Le maestre contro il ministro “Punisce noi con la laurea”

da la Repubblica

Le maestre contro il ministro “Punisce noi con la laurea”

Dopo la sanatoria delle diplomate scoppia la protesta. Domani manifestazione al MIUR

Corrado Zunino

Il governo salva cinquantamila diplomate magistrali, 49.189 per la precisione, e nel mondo del precariato scolastico esplode la protesta. Mai così forte. “Scateniamo l’inferno”, scrive sui social Luisa Sarnataro, supplente storica napoletana in Graduatoria Gae (quindi non assunta) da tredici anni. Consysalva Farvet, stesso bacino precario, dice: « Gente bocciata ai concorsi lavorerà e gente selezionata dai concorsi starà a casa».

Il ministro dell’Istruzione Marco Bussetti, lunedì sera, ha congelato per quattro mesi la sentenza del Consiglio di Stato che aveva deciso che il titolo di diploma magistrale non era sufficiente per salire in cattedra. Prima della Plenaria le cinquantamila diplomate, grazie a varie decisioni dei Tar e otto dello stesso Consiglio di Stato, avevano affiancato o scavalcato 140 mila colleghe destinate alle scuole d’infanzia e alle elementari: 24 mila precarie storiche, oltre 110 mila laureate in Scienze della formazione primaria. Indietro, aveva replicato il Consiglio di Stato a sessioni riunite: le diplomate devono tornare allesupplenze. Annunci di scioperi della fame.

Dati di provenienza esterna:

(** The warnings of an invocation that passes the first two checks are
    the deprecation warnings of its flags, in the order of the source;
    they are printed whether or not a later check fails. *)
Theorem tag_warnings patterns o w :
  Js.is_boolean (TagFlags.ignoreUnresolvedDependencies o) = false ->
  Js.truthy (TagFlags.ignoreIssues o) && Js.is_boolean (TagFlags.ignoreIssues o) = false ->
  snd (TagCmd.preflight patterns o w)
  = TagCmd.warned w (TagOutput.deprecations o).
Proof.
  intros H1 H2.
  assert (Hgen : forall msgs0,
             snd (TagCmd.preflight patterns o (TagCmd.warned w msgs0))
             = TagCmd.warned w (msgs0 ++ TagOutput.deprecations o)).
  { intros msgs0. unfold TagCmd.preflight. cbv zeta. rewrite H1, H2.
    unfold Eff.bind. rewrite !TagFacts.when_warned.
    rewrite !TagFacts.truthy_default_false.
    unfold TagOutput.deprecations. rewrite <- !app_assoc.
    repeat match goal with
           | |- context [if ?b then Eff.throw _ else _] => destruct b
           end;
      try reflexivity.
    unfold Eff.lift. now destruct (TagCmd.getReleaseType _ _ _ _ _). }
  specialize (Hgen []). now rewrite TagFacts.warned_nil in Hgen.
Qed.

(** Whatever the flags, [report] either fails a pre-flight check, with a
    [BitError], the store untouched and the engine not called, or calls
    the engine exactly once, after the warnings, with the parameters it
    has resolved, and leaves the store as the engine left it. *)
Theorem tag_engine_called_at_most_once patterns o w :
  exists msgs,
    (exists msg,
       TagCmd.report patterns o w = (Throw (BitError msg), TagCmd.warned w msgs)) \/
    (exists params,
       fst (TagCmd.preflight patterns o w) = Ok params /\
       Eff.trace (snd (TagCmd.report patterns o w))
       = Eff.trace w ++ map ConsoleWarning msgs ++ [TagInvoked params] /\
       Eff.store (snd (TagCmd.report patterns o w)) = snd (tag params (Eff.store w))).
Proof.
  destruct (TagFacts.preflight_split patterns o w) as [msgs Hw]. exists msgs.
  destruct (fst (TagCmd.preflight patterns o w)) as [params|e] eqn:Hr.
  - right. exists params. split; [reflexivity|].
    rewrite (TagFacts.report_preflight_ok _ _ _ _ _ Hw). simpl.
    destruct (tag params (Eff.store w)) as [[[results|]|e] st]; simpl;
      try destruct (TagCmd.renderResults results); simpl;
      now rewrite app_assoc.
  - left. destruct (TagFacts.preflight_throws _ _ _ _ Hr) as [msg ->].
    exists msg. now apply TagFacts.report_preflight_throw.
Qed.

(** When several checks fail, the error is the one of the first check
    that fails, in the order of the source: the removed flag, the bare
    [--ignore-issues], the misplaced [--prerelease-id], more than one
    release flag, and last the invalid increment level, whose message
    quotes the level. *)
Theorem tag_first_failing_check patterns o w e :
  fst (TagCmd.preflight patterns o w) = Throw e ->
  e = BitError
        (if Js.is_boolean (TagFlags.ignoreUnresolvedDependencies o)
         then TagCmd.msg_ignore_unresolved
         else if Js.truthy (TagFlags.ignoreIssues o) && Js.is_boolean (TagFlags.ignoreIssues o)
         then TagCmd.msg_ignore_issues
         else if TagCmd.prereleaseIdMisused (TagFlags.prereleaseId o) (TagFlags.increment o)
         then TagCmd.msg_prerelease_id
         else if Nat.ltb 1 (length (TagCmd.releaseFlags (TagFlags.patch o) (TagFlags.minor o)
                                      (TagFlags.major o) (TagFlags.preRelease o)))
         then TagCmd.msg_one_release_flag
         else TagCmd.msg_invalid_increment (TagFlags.increment o)).
Proof.
  unfold TagCmd.preflight. cbv zeta.
  destruct (Js.is_boolean _); [simpl; now intros [= <-]|].
  destruct (_ && _); [simpl; now intros [= <-]|].
  unfold Eff.bind, Eff.when, TagCmd.consoleWarning, Eff.emit, Eff.ret.
  destruct (TagCmd.prereleaseIdMisused _ _);
    [repeat match goal with
            | |- context [if ?b then (fun _ => _) else _] => destruct b
            end; simpl; now intros [= <-]|].
  destruct (Nat.ltb 1 _);
    [repeat match goal with
            | |- context [if ?b then (fun _ => _) else _] => destruct b
            end; simpl; now intros [= <-]|].
  unfold Eff.lift, TagCmd.getReleaseType.
  repeat match goal with
         | |- context [if ?b then (fun _ => _) else _] => destruct b
         end;
    repeat match goal with
           | |- context [if ?b then _ else _] => destruct b
           end;
    simpl; try discriminate; now intros [= <-].
Qed.

End TagChecks.
End TagChecks.

(** ** The release type and the pre-release identifier *)

Module TagRelease.
Section TagRelease.
Context `{host : Host} {snapping : SnappingMain} {chalk : Chalk}.

Lemma getReleaseType_valid increment major minor patch preRelease r :
  TagCmd.getReleaseType increment major minor patch preRelease = Ok r ->
  exists s, r = Js.Str s /\ In s RELEASE_TYPES.
Proof.
  unfold TagCmd.getReleaseType.
  destruct (Js.truthy increment).
  - destruct (Js.includes RELEASE_TYPES increment) eqn:Hin; simpl; [|discriminate].
    intros [= <-]. destruct increment as [| |s|]; try discriminate.
    exists s. split; [reflexivity|].
    unfold Js.includes in Hin. apply existsb_exists in Hin. destruct Hin as (x & Hx & Hsx).
    apply String.eqb_eq in Hsx. now subst x.
  - destruct (Js.truthy major), (Js.truthy minor), (Js.truthy patch), (Js.truthy preRelease);
      intros [= <-]; eexists; (split; [reflexivity|]); simpl; tauto.
Qed.

(** The engine is never asked for a release type outside
    [RELEASE_TYPES]: the release type of the parameters that pass the
    pre-flight part is one of the seven levels. *)
Theorem tag_release_type_always_valid patterns o w params :
  fst (TagCmd.preflight patterns o w) = Ok params ->
  exists s, TagParams.releaseType params = Js.Str s /\ In s RELEASE_TYPES.
Proof.
  intros Hok. destruct (TagFacts.preflight_ok _ _ _ _ Hok) as (_ & _ & Hrt & _).
  exact (getReleaseType_valid _ _ _ _ _ _ Hrt).
Qed.

(** When [--prerelease-id] is given and the pre-flight part passes, the
    release type is one of the four pre-release levels and the
    identifier handed to the engine is the one of [--prerelease-id],
    also when [--pre-release] carries another identifier. *)
Theorem tag_prerelease_id_with_prerelease_level patterns o w params :
  fst (TagCmd.preflight patterns o w) = Ok params ->
  Js.truthy (TagFlags.prereleaseId o) = true ->
  (exists s, TagParams.releaseType params = Js.Str s /\
             In s ["premajor"; "preminor"; "prepatch"; "prerelease"]) /\
  TagParams.preReleaseId params = TagFlags.prereleaseId o.
Proof.
  intros Hok Hid.
  destruct (TagFacts.preflight_ok _ _ _ _ Hok) as (Hmis & _ & Hrt & Hpre & _).
  split.
  - destruct (getReleaseType_valid _ _ _ _ _ _ Hrt) as (s & Hs & Hin).
    exists s. split; [assumption|].
    unfold TagCmd.prereleaseIdMisused in Hmis. rewrite Hid in Hmis. simpl in Hmis.
    unfold TagCmd.getReleaseType in Hrt.
    destruct (Js.truthy (TagFlags.increment o)); [|discriminate].
    destruct (Js.includes RELEASE_TYPES (TagFlags.increment o)); [|discriminate].
    simpl in Hrt. injection Hrt as Hrt. rewrite Hs in Hrt. rewrite Hrt in Hmis.
    simpl in Hmis.
    simpl in Hin.
    destruct Hin as [<-|[<-|[<-|[<-|[<-|[<-|[<-|[]]]]]]]]; simpl in *;
      try discriminate; tauto.
  - rewrite Hpre. unfold TagCmd.getPreReleaseId. now rewrite Hid.
Qed.

Lemma report_of_preflight patterns o o' w :
  TagCmd.preflight patterns o w = TagCmd.preflight patterns o' w ->
  TagCmd.report patterns o w = TagCmd.report patterns o' w.
Proof.
  intros H. unfold TagCmd.report, Eff.bind. now rewrite H.
Qed.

A 35 giorni dal giuramento del governo, il nuovo Miur ha fatto il primo, timido passo sulla questione ( sulla quale Lega e Cinque Stelle si erano spesi in campagna elettorale). E ha — « come prevede un decreto del 1996» — concesso «di ottemperare alle esecuzioni dei provvedimenti dei tribunali amministrativi entro 120 giorni dalla data di comunicazione del titolo esecutivo » . Ovvero, a fronte di sentenze che tra luglio e agosto avrebbero tolto la cattedra a 5.655 maestre e retrocesso alla seconda fascia altre 43.534, ha posticipato licenziamenti e retrocessioni. Bussetti ha poi chiesto al Parlamento di realizzare, in due mesi, una legge che diriga il traffico in ingresso a scuola per i tre tipi di precari. La stessa scelta del predecessore Valeria Fedeli. È venuto giù il mondo.

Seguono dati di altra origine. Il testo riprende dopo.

(** * Clixon configuration transaction core: a shallow embedding

    The development follows four source files:
    - the XML object model used by all of them ([Xml]; clixon_xml.c itself
      is not among the sources, its operations are modelled from the
      specification, section 4.B);
    - [XmlIo]: the printers of lib/src/clixon_xml_io.c;
    - [Changelog]: the datastore upgrader of lib/src/clixon_xml_changelog.c;
    - [Backend]: the transaction engine of apps/backend/backend_commit.c.

    The rest of these files is embedded in modules of its own: [XmlIoExt]
    (the debugging dump, the parse entry points and the attribute copy of
    clixon_xml_io.c, and [clixon_debug_fn] of lib/src/clixon_debug.c, which
    calls the printer), [ChangelogExt] (the changelog loader and the
    namespace vector) and [BackendExt] (the rpc callbacks).

    The definitions come first, the theorems follow in modules of their own. *)

From Stdlib Require Import ZArith List String Ascii Bool Lia.
From stdpp Require Import gmap strings.
Import ListNotations.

« Il Governo del cambiamento ha mostrato la sua vera faccia: privilegia i furbi e l’illegalità mortificando il merito nella scuola pubblica » , ha scritto il Gruppo docenti storici. Il rancore è cresciuto quando gli insegnanti hanno ascoltato la gaffe del vicepremier Luigi Di Maio: « I laureati magistrali sono stati salvati», ha detto in video. Laureati, li ha chiamati, non diplomati. La Cgil ora scrive: «La soluzione è poco dignitosa e profondamente inadeguata per garantire il regolare avvio dell’anno scolastico. I diplomati magistrali restano in servizio con l’angoscia di essere licenziati di lì a poco». Il passetto di Bussetti — congelamento della sentenza — non è piaciuto agli stessi maestri magistrali.

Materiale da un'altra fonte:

Lemma scatter_length (row : list R) (idx : list nat) (vals : list R) :
  length (scatter row idx vals) = length row.
Proof.
  revert row vals; induction idx as [|k idx IH]; intros row [|v vals];
    simpl; try reflexivity.
  now rewrite IH, set_nth_length.
Qed.

Lemma sample_row_length (n_features : nat) (data : list R)
  (indptr indices : list nat) (i : nat) :
  length (sample_row n_features data indptr indices i) = n_features.
Proof.
  unfold sample_row, zeros. now rewrite scatter_length, repeat_length.
Qed.

(** An entry that no assignment names keeps its value. *)
Lemma scatter_skip (row : list R) (idx : list nat) (vals : list R)
  (f : nat) :
  (forall k, (k < length idx)%nat -> nth k idx 0%nat <> f) ->
  nth f (scatter row idx vals) 0 = nth f row 0.
Proof.
  revert row vals; induction idx as [|k0 idx IH]; intros row [|v vals] H;
    simpl; try reflexivity.
  rewrite IH.
  - apply nth_set_nth_other. apply (H 0%nat). simpl; lia.
  - intros k Hk. apply (H (S k)). simpl; lia.
Qed.

(** The last assignment to an entry decides its value. *)
Lemma scatter_last (row : list R) (idx : list nat) (vals : list R)
  (k : nat) :
  length idx = length vals -> (k < length idx)%nat ->
  (nth k idx 0%nat < length row)%nat ->
  (forall k', (k < k' < length idx)%nat ->
              nth k' idx 0%nat <> nth k idx 0%nat) ->
  nth (nth k idx 0%nat) (scatter row idx vals) 0 = nth k vals 0.
Proof.
  revert row vals k; induction idx as [|k0 idx IH];
    intros row [|v vals] k Hlen Hk Hin Hlast; simpl in Hlen, Hk;
    try lia.
  destruct k as [|k]; cbn [scatter nth length] in *.
  - rewrite scatter_skip.
    + now apply nth_set_nth_same.
    + intros k' Hk'. apply (Hlast (S k')). lia.
  - apply IH; try lia.
    + now rewrite set_nth_length.
    + intros k' Hk'. apply (Hlast (S k')). lia.
Qed.

(** Either no position of a list holds [f], or there is a last one. *)
Lemma last_occurrence (l : list nat) (f : nat) :
  (forall k, (k < length l)%nat -> nth k l 0%nat <> f)
  \/ exists k, (k < length l)%nat /\ nth k l 0%nat = f
               /\ forall k', (k < k' < length l)%nat -> nth k' l 0%nat <> f.
Proof.
  induction l as [|a l IH].
  - left. intros k Hk. simpl in Hk. lia.
  - destruct IH as [Hnone|(k & Hk & Hf & Hlast)].
    + destruct (Nat.eq_dec a f) as [Haf|Haf].
      * right. exists 0%nat. split; [simpl; lia |]. split; [exact Haf |].
        intros [|k'] Hk'; [lia |]. simpl. apply Hnone. simpl in Hk'. lia.
      * left. intros [|k] Hk; [exact Haf |]. simpl. apply Hnone.
        simpl in Hk. lia.
    + right. exists (S k). split; [simpl; lia |]. split; [exact Hf |].
      intros [|k'] Hk'; [lia |]. simpl. apply Hlast. simpl in Hk'. lia.
Qed.

Lemma slice_length {A : Type} (s e : nat) (a : list A) :
  (e <= length a)%nat -> length (slice s e a) = (e - s)%nat.
Proof.
  intros He. unfold slice. rewrite length_firstn, length_skipn. lia.
Qed.

Lemma slice_nth {A : Type} (s e k : nat) (a : list A) (d : A) :
  (k < e - s)%nat -> nth k (slice s e a) d = nth (s + k) a d.
Proof.
  intros Hk. unfold slice. rewrite nth_firstn.
  destruct (Nat.ltb_spec k (e - s)) as [_|H]; [| lia].
  apply nth_skipn.
Qed.

(** The dense sample is the vector that the stored entries of the row
    describe: an entry holds the value stored last for its column, and zero
    when nothing is stored for it. *)
Lemma sample_row_spec (n_features : nat) (data : list R)
  (indptr indices : list nat) (i : nat) (row : list R) :
  let s := nth i indptr 0%nat in
  let e := nth (i + 1) indptr 0%nat in
  (e <= length data)%nat -> (e <= length indices)%nat ->
  (forall k, (s <= k < e)%nat -> (nth k indices 0%nat < n_features)%nat) ->
  length row = n_features ->
  (forall k, (s <= k < e)%nat ->
             (forall k', (k < k' < e)%nat ->
                         nth k' indices 0%nat <> nth k indices 0%nat) ->
             nth (nth k indices 0%nat) row 0 = nth k data 0) ->
  (forall f, (f < n_features)%nat ->
             (forall k, (s <= k < e)%nat -> nth k indices 0%nat <> f) ->
             nth f row 0 = 0) ->
  sample_row n_features data indptr indices i = row.
Proof.
  intros s e Hd Hi Hrange Hlen Hlast Hnone.
  apply (nth_ext _ _ 0 0); [now rewrite sample_row_length |].
  intros f Hf. rewrite sample_row_length in Hf.
  unfold sample_row. fold s e.
  assert (Hli : length (slice s e indices) = (e - s)%nat)
    by now apply slice_length.
  assert (Hld : length (slice s e data) = (e - s)%nat)
    by now apply slice_length.
  destruct (last_occurrence (slice s e indices) f)
    as [Hno|(k & Hk & Hkf & Hlater)].
  - rewrite scatter_skip by exact Hno.
    unfold zeros. rewrite nth_repeat. symmetry. apply Hnone; [exact Hf |].
    intros k Hk. specialize (Hno (k - s)%nat).
    rewrite Hli, slice_nth in Hno by lia.
    replace (s + (k - s))%nat with k in Hno by lia. apply Hno. lia.
  - rewrite Hli in Hk, Hlater.
    rewrite slice_nth in Hkf by exact Hk.
    rewrite <- Hkf at 1.
    rewrite <- (slice_nth s e k indices 0%nat Hk).
    rewrite scatter_last.
    + rewrite slice_nth by exact Hk.
      rewrite <- Hkf. symmetry. apply Hlast; [lia |].
      intros k' Hk'. specialize (Hlater (k' - s)%nat).
      rewrite slice_nth in Hlater by lia.
      replace (s + (k' - s))%nat with k' in Hlater by lia.
      rewrite Hkf. apply Hlater. lia.
    + congruence.
    + lia.
    + rewrite slice_nth by exact Hk. unfold zeros. rewrite repeat_length.
      apply Hrange. lia.
    + intros k' Hk'. rewrite Hli in Hk'.
      rewrite (slice_nth s e k) by lia. rewrite Hkf. apply Hlater. exact Hk'.
Qed.

(** ** Sums, means and the covariance matrix *)

Lemma dot_map (f g : R -> R) (x y : list R) :
  dot (map f x) (map g y)
  = sum (map (fun p => f (fst p) * g (snd p)) (combine x y)).
Proof.
  unfold dot. revert y; induction x as [|a x IH]; intros [|b y]; simpl;
    try reflexivity.
  unfold sum in IH. now rewrite IH.
Qed.

Lemma combine_diag {A : Type} (x : list A) :
  combine x x = map (fun a => (a, a)) x.
Proof.
  induction x as [|a x IH]; simpl; [reflexivity | now rewrite IH].
Qed.

(** [np.cov(x, y, bias=1)] holds the biased variances and covariance. *)
Lemma cov_bias_entries (x y : list R) :
  length x = length y ->
  cov_bias x y
  = (biased_var x, biased_cov x y, biased_cov y x, biased_var y).
Proof.
  intros Hlen. unfold cov_bias, center, biased_var, biased_cov, mean.
  rewrite !dot_map, !combine_diag, !map_map, !length_map.
  rewrite !length_combine, <- Hlen, Nat.min_id. cbn [fst snd].
  reflexivity.
Qed.

Lemma eps_pos : 0 < eps.
Proof.
  unfold eps. apply Rinv_0_lt_compat. apply pow_lt. lra.
Qed.

Lemma sum_squares_nonneg {A : Type} (f : A -> R) (l : list A) :
  0 <= sum (map (fun p => f p * f p) l).
Proof.
  induction l as [|p l IH]; simpl; [lra | nra].
Qed.

(** The Cauchy-Schwarz inequality for sums over a list. *)
Lemma cauchy_schwarz {A : Type} (f g : A -> R) (l : list A) :
  sum (map (fun p => f p * g p) l) * sum (map (fun p => f p * g p) l)
  <= sum (map (fun p => f p * f p) l) * sum (map (fun p => g p * g p) l).
Proof.
  induction l as [|p l IH]; simpl; [lra |].
  pose proof (sum_squares_nonneg f l) as HA.
  pose proof (sum_squares_nonneg g l) as HB.
  set (S := sum (map (fun p => f p * g p) l)) in *.
  set (A0 := sum (map (fun p => f p * f p) l)) in *.
  set (B0 := sum (map (fun p => g p * g p) l)) in *.
  set (a := f p). set (b := g p).
  assert (Hy : 0 <= a * a * B0 + b * b * A0) by nra.
  assert (Hsq : (2 * a * b * S) * (2 * a * b * S)
                <= (a * a * B0 + b * b * A0) * (a * a * B0 + b * b * A0)).
  { pose proof (Rle_0_sqr (a * a * B0 - b * b * A0)) as H1. unfold Rsqr in H1.
    assert (H2 : 0 <= (a * b) * (a * b)) by nra.
    assert (H3 : 0 <= (a * b) * (a * b) * (A0 * B0 - S * S)).
    { apply Rmult_le_pos; [exact H2 | lra]. }
    nra. }
  assert (Hle : 2 * a * b * S <= a * a * B0 + b * b * A0).
  { destruct (Rle_lt_dec (2 * a * b * S) (a * a * B0 + b * b * A0)) as [H|H];
      [exact H | exfalso; nra]. }
  nra.
Qed.

Lemma map_fst_combine {A B : Type} (x : list A) (y : list B) :
  length x = length y -> map fst (combine x y) = x.
Proof.
  revert y; induction x as [|a x IH]; intros [|b y] H; simpl in *;
    try reflexivity; try discriminate.
  now rewrite IH by lia.
Qed.

Lemma map_snd_combine {A B : Type} (x : list A) (y : list B) :
  length x = length y -> map snd (combine x y) = y.
Proof.
  revert y; induction x as [|a x IH]; intros [|b y] H; simpl in *;
    try reflexivity; try discriminate.
  now rewrite IH by lia.
Qed.

Lemma biased_var_nonneg (v : list R) : 0 <= biased_var v.
Proof.
  unfold biased_var, mean at 1. rewrite length_map.
  pose proof (sum_squares_nonneg (fun a => a - mean v) v) as H.
  destruct v as [|a v].
  - simpl. rewrite Rdiv_0_l. lra.
  - apply Rmult_le_pos; [exact H |].
    left. apply Rinv_0_lt_compat. apply lt_0_INR. simpl; lia.
Qed.

Lemma biased_var_sum (v : list R) :
  biased_var v
  = sum (map (fun a => (a - mean v) * (a - mean v)) v) * / INR (length v).
Proof.
  unfold biased_var, mean at 1. now rewrite length_map.
Qed.

Lemma biased_cov_sum (x y : list R) :
  length x = length y ->
  biased_cov x y
  = sum (map (fun p => (fst p - mean x) * (snd p - mean y)) (combine x y))
    * / INR (length x).
Proof.
  intros Hlen. unfold biased_cov, mean at 1.
  now rewrite length_map, length_combine, <- Hlen, Nat.min_id.
Qed.

(** The squared covariance is at most the product of the variances. *)
Lemma biased_cov_bound (x y : list R) :
  length x = length y ->
  biased_cov x y * biased_cov x y <= biased_var x * biased_var y.
Proof.
  intros Hlen.
  rewrite (biased_cov_sum x y Hlen), (biased_var_sum x), (biased_var_sum y).
  rewrite <- Hlen.
  set (mx := mean x). set (my := mean y).
  pose proof (cauchy_schwarz (fun p : R * R => fst p - mx)
                (fun p => snd p - my) (combine x y)) as CS.
  cbv beta in CS.
  assert (Hx : sum (map (fun p : R * R => (fst p - mx) * (fst p - mx))
                      (combine x y))
               = sum (map (fun a => (a - mx) * (a - mx)) x)).
  { rewrite <- (map_fst_combine x y Hlen) at 2. now rewrite map_map. }
  assert (Hy : sum (map (fun p : R * R => (snd p - my) * (snd p - my))
                      (combine x y))
               = sum (map (fun a => (a - my) * (a - my)) y)).
  { rewrite <- (map_snd_combine x y Hlen) at 2. now rewrite map_map. }
  rewrite Hx, Hy in CS.
  set (Sxy := sum (map (fun p : R * R => (fst p - mx) * (snd p - my))
                     (combine x y))) in *.
  set (Sxx := sum (map (fun a => (a - mx) * (a - mx)) x)) in *.
  set (Syy := sum (map (fun a => (a - my) * (a - my)) y)) in *.
  set (n := / INR (length x)).
  pose proof (Rle_0_sqr n) as Hn. unfold Rsqr in Hn.
  replace (Sxy * n * (Sxy * n)) with (Sxy * Sxy * (n * n)) by ring.
  replace (Sxx * n * (Syy * n)) with (Sxx * Syy * (n * n)) by ring.
  now apply Rmult_le_compat_r.
Qed.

L’apertura di credito al ministro- provveditore, trascorsi 35 giorni, sembra essere in crisi. La prima scelta fatta — consentire ai “deportati al Nord” con specializzazione sul sostegno di tornare a insegnare al Sud — ha tolto lavoro ai supplenti storici meridionali: « Una porcata dietro un’altra » , ora si legge. Il senatore leghista Mario Pittoni, presidente della commissione Istruzione, è allertato: deve sbrigarsi ad avviare concorsi riservati per i “diplomati”. Ieri a Milano e oggi a Bologna studenti e laureandi di Scienze della formazione hanno allestito sit-in davanti ai provveditorati. Domani, sotto le finestre di Bussetti, è prevista la prima manifestazione precaria contro il ministero del cambiamento. Si annuncia numerosa.